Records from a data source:
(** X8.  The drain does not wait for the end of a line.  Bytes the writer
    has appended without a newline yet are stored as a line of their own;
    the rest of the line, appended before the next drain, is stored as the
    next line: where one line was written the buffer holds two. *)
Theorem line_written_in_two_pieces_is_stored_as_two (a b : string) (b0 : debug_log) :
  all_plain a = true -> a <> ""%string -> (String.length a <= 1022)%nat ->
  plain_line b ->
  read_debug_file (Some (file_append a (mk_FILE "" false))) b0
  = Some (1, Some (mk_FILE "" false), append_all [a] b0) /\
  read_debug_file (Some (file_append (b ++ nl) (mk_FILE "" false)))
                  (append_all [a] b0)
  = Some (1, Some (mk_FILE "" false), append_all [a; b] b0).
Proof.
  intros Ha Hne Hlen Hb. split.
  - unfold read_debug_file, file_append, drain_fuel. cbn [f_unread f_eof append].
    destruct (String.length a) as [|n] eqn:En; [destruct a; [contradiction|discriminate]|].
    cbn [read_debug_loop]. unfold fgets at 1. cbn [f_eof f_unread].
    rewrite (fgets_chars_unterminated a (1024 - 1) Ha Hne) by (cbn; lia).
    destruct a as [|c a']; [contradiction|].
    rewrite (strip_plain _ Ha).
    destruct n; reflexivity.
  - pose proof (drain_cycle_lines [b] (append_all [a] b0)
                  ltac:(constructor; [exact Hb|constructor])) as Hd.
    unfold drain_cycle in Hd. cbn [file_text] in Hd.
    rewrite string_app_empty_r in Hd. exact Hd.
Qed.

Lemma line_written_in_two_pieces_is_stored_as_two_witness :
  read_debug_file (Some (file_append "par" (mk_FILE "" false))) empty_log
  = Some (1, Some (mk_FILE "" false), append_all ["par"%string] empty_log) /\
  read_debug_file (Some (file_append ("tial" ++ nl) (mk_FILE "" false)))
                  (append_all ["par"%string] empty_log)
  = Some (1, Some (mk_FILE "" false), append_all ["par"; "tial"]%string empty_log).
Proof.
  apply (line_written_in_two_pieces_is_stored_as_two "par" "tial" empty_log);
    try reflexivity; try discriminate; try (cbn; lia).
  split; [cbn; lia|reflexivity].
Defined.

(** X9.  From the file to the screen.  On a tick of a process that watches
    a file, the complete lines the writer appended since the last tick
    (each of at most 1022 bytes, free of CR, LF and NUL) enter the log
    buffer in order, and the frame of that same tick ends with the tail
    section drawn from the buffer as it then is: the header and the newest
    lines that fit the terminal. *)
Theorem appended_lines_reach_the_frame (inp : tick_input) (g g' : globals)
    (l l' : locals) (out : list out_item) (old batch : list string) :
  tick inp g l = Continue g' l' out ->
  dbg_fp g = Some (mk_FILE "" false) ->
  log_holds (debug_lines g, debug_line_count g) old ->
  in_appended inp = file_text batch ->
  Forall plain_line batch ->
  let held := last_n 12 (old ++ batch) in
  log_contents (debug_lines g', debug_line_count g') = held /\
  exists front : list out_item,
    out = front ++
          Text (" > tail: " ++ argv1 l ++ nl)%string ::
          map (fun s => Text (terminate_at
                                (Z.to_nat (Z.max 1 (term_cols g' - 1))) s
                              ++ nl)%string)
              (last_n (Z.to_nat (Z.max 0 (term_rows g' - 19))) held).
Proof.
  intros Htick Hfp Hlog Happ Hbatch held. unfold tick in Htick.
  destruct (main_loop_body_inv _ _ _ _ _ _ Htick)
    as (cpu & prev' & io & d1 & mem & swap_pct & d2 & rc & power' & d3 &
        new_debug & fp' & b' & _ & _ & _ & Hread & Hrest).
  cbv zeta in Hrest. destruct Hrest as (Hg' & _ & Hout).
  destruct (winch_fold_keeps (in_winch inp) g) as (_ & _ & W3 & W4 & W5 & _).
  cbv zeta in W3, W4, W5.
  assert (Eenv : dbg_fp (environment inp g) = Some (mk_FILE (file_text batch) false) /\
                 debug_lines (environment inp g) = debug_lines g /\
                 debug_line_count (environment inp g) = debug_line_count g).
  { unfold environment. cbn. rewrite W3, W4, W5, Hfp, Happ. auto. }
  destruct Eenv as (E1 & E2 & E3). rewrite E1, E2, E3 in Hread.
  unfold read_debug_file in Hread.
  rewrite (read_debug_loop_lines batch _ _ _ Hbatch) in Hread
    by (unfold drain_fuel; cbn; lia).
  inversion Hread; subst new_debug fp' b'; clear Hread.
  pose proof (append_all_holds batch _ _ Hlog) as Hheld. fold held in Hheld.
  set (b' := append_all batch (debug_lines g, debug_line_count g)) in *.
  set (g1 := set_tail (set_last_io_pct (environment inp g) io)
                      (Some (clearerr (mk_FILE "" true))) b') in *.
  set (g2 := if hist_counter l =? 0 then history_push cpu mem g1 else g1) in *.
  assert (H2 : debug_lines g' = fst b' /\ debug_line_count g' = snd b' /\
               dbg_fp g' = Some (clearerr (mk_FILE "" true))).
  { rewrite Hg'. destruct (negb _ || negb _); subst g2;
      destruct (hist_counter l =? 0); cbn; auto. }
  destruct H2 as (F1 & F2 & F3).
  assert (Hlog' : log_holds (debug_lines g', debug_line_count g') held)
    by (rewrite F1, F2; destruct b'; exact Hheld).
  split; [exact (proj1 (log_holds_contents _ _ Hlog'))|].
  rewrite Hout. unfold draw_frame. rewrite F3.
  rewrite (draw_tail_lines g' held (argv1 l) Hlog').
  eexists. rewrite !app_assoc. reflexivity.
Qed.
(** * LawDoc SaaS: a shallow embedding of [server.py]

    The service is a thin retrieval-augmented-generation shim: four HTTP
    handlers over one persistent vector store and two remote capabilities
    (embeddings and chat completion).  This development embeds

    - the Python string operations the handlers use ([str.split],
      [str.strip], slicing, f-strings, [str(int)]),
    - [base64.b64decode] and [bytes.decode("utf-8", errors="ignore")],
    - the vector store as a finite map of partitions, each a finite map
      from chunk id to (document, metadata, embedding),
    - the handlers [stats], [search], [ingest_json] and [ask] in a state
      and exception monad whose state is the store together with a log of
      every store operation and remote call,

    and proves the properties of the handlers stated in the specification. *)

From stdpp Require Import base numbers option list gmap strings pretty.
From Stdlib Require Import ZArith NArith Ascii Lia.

- WORK TO BE COMPLETED -
Your answer should consist of the lines from the line with "(embeddings and chat" to the line with "- the handlers" above, repeated exactly, both ends included.

- TASK RESPONSE -
    (embeddings and chat completion).  This development embeds

    - the Python string operations the handlers use ([str.split],
      [str.strip], slicing, f-strings, [str(int)]),
    - [base64.b64decode] and [bytes.decode("utf-8", errors="ignore")],
    - the vector store as a finite map of partitions, each a finite map
      from chunk id to (document, metadata, embedding),
    - the handlers [stats], [search], [ingest_json] and [ask] in a state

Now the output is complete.